Although, in recent years, research on risky behaviors among Iranian adolescents was given more attention, assessing health-promoting behaviors of this age group especially through the AHP scale, was not yet performed. This study extended our knowledge about the health promoting behaviors of high school students living in a southern city of Iran. According to this study, the mean scores of most dimensions of AHP were lower than 70. Particularly the mean score of exercise behavior was the lowest. This result indicated that sedentary life style and physical inactivity is a common and serious problem among high school students studied in this research. A previous study conducted in Iran (
19), stated that three national surveys conducted among Iranian adults have shown more than 80% of the Iranian population are physically inactive. Furthermore, another study (
20), indicated that Iranian youth have a sedentary life style that might be due to spending too much time watching television and playing computer games, as well as due to decreased opportunities for exercise in schools and communities. The results of the present study are consistent with the findings of previous investigations regarding the mean score of exercise behavior being the lowest among adolescents (
6,
21). In addition to this finding about low rate of adolescents’ exercise behavior, the results of this study showed that female students had lower exercise behaviors than male students. This finding is similar to the results of other studies that reported adolescent girls had lower levels of physical activity compared to their male counterparts (
6,
22,
23). Our study also showed that health responsibility and social support scores were the second lowest among all dimensions of AHP scale. What we can rationale about feeling low social support and health responsibility of adolescents living in Bandar Abbas, is that the majority of these adolescents live with low or uneducated parents. Chen and co- workers revealed in their study (
12), that living with less educated parents was associated with lower health promoting behaviors.
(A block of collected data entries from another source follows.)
Lemma tag_set_at_spec h t i k0 v :
  wf h t → 0 <= i → tget h t i = Some v →
  ∃ t', tag_set_at h t i k0 = Ok (v, t') ∧ tag_set_post h t i k0 t'.
Proof.
  revert t. induction h as [|h IH]; intros t Hw Hi Ht; cbn [tag_set_at].
  { destruct (wf_O _ Hw) as [->|(w & -> & Hn)]; [done|]. injection Ht as <-. eexists.
    split; [done|]. split_and!; try done; intros; lia. }
  destruct (wf_S _ _ Hw) as [->|(c & sl & tags & ->)]; [done|].
  pose proof Hw as (Hl & Hf & Hc & Hr & Hb)%wf_node. pose proof (offset_range h i Hi) as Ho.
  cbn [tget] in Ht. destruct (is_null (get_slot sl (offset_at h i))) eqn:En.
  { by destruct (get_slot sl (offset_at h i)); [rewrite tget_null in Ht|..]. }
  destruct (IH _ (get_slot_wf h sl (offset_at h i) Hf) Hi Ht) as (child & -> & Hp).
  destruct Hp as (Hw' & Hn' & Hg & Hk & Ha). cbn. eexists. split; [done|].
  assert (tags_range (tag_set tags k0 (offset_at h i))) as Hr' by (by apply tag_set_range).
  split_and!.
  - eapply wf_change; [exact Hw|done|done| |done| |].
    + unfold null0. rewrite En, Hn'. lia.
    + intros k x Hx Hne. rewrite tag_get_set by lia.
      replace (offset_at h i =? x) with false by lia. by rewrite andb_false_r.
    + intros k. rewrite tag_get_set, Z.eqb_refl, andb_true_r by lia.
      specialize (Hb k _ Ho). destruct h as [|h]; cbn [bit_ok] in *.
      * intros _. done.
      * rewrite Ha, Hb by lia. f_equal. by destruct k, k0.
  - done.
  - intros j Hj. rewrite (tget_update h c sl tags i child _ _ id) by
      (done || (intros x Hx; rewrite Hg by done; by destruct (decide _))).
    by destruct (decide _).
  - intros k j Hj _. rewrite (ttag_update k h c sl tags i child _ _ (orb (eqb k k0))); try done.
    + intros x Hx Hh. by rewrite Hk.
    + intros x Hx Hh. rewrite tag_get_set by lia. destruct (decide (x = offset_at h i)) as [->|].
      * rewrite Z.eqb_refl, andb_true_r. f_equal. by destruct k, k0.
      * replace (offset_at h i =? x) with false by lia. by rewrite andb_false_r.
  - intros k _. cbn [tags_of]. apply eq_true_iff_eq. rewrite any_tag_spec by done.
    rewrite orb_true_iff, any_tag_spec by done. split.
    + intros (x & Hx & Hg'). rewrite tag_get_set in Hg' by lia. apply orb_true_iff in Hg' as [Hg'|].
      * left. apply andb_true_iff in Hg' as [Hg' _]. by destruct k, k0.
      * right. eauto.
    + intros [He|(x & Hx & Hg')].
      * exists (offset_at h i). split; [done|]. rewrite tag_get_set, Z.eqb_refl by lia.
        by destruct k, k0.
      * exists x. split; [done|]. rewrite tag_get_set by lia. rewrite Hg'. by rewrite orb_true_r.
Qed.

(** ** Clearing a tag *)

Definition tag_clear_post (h : nat) (t : tree) (i : Z) (k0 : bool) (t' : tree) (go : bool) : Prop :=
  wf h t' ∧ is_null t' = false ∧
  (∀ j, 0 <= j → tget h t' j = tget h t j) ∧
  (∀ k j, 0 <= j → (0 < h)%nat → ttag k h t' j =
     if decide (agree h i j) then negb (eqb k k0) && ttag k h t j else ttag k h t j) ∧
  (h = O → go = true) ∧
  ((0 < h)%nat → go = negb (any_tag (tags_of t') k0)) ∧
  (∀ k, (0 < h)%nat → any_tag (tags_of t') k = true → any_tag (tags_of t) k = true) ∧
  (∀ k, k ≠ k0 → get_tag (tags_of t') k = get_tag (tags_of t) k).

(** The tag words of a node after its round of the clearing loop. *)
Definition cleared (tags : Z * Z) (k0 : bool) (o : Z) (go : bool) : Z * Z :=
  if go then tag_clear tags k0 o else tags.

Lemma cleared_get tags k0 o go k x :
  tag_get (cleared tags k0 o go) k x
  = negb (go && eqb k0 k && (o =? x)) && tag_get tags k x.
Proof. unfold cleared. destruct go; [by rewrite tag_get_clear|done]. Qed.

Lemma cleared_range tags k0 o go : tags_range tags → tags_range (cleared tags k0 o go).
Proof. unfold cleared. destruct go; [apply tag_clear_range|done]. Qed.

Lemma cleared_any tags k0 o go k :
  tags_range tags → any_tag (cleared tags k0 o go) k = true → any_tag tags k = true.
Proof.
  intros Hr. rewrite !any_tag_spec by (done || by apply cleared_range).
  intros (x & Hx & Hg). exists x. split; [done|]. rewrite cleared_get in Hg.
  by apply andb_true_iff in Hg as [_ ?].
Qed.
This result is also consistent with what was reported by Wang and co-workers (
6), with this difference that they examined health-promoting behaviors among university students. Furthermore, Huurre and co-workers concluded in their study (
24) that parental socio demographic status has an influence on early adult health behavior. As this study found, the mean scores of stress management and nutrition behavior were near 70. Since there is no data regarding these behaviors among representative Iranian adolescents, there is no possibility to compare the status of stress management and nutrition behavior of high school students of Bandar Abbas with the entire population of adolescents in Iran. However, previous research on mental health of Iranian adolescents showed no satisfactory position for adolescents in this regard (
24,
25). As we can see in this study, the mean score of life-appreciation was the highest. This indicated that adolescents living in Bandar Abbas were satisfied with their life. The rationale that could be argued for this finding is that the adolescents studied in this study live in one of the most disadvantaged provinces of Iran and they probability have low expectation of life. In conclusion, this study provided basic data about health promoting behavior of this target group and doing more research in this regard is warranted. This study provided evidence for gender differences in all dimensions of AHP scale except for nutrition behavior and social support. Female students were more likely to take health responsibility, to appreciate their life and to manage their stress. However, male students were more likely to engage in exercise. A previous study conducted among university students of China reported that male students did more exercise than female students (
6). However the present study revealed no difference between both genders with regard to social support and nutrition behavior, whereas a previous study showed that female were more confident with regards to the social support dimension (
6). As said before, this study was the first investigation regarding promoting behaviors among adolescents living in Bandar Abbas. However, there were some limitations in this study. First, in this study, data were collected through self-reported measures, so the results might be biased by survey takers’ understating regarding the degree of healthy behavior and its determinants. However, this limitation is not unique to our study, as the majority of studies conducted on healthy behavior have been based on self-reported data (
2,
6,
12,
14,
18). Furthermore, Cronbach´s Alphas of the instrument are borderlines and are somewhat low related to the number of items that might impact the real data. However, this study could be the basis for future studies without these limitations. The cross-sectional study design was the other limitation. Therefore, designing studies that will assess the causes of risky behaviors is strongly recommended. Furthermore, future studies should consider these limitations to better understand the predictors of risky behavior. This study indicated that sedentary life style and physical inactivity is a common and serious problem among the high school students in Bandar Abbas.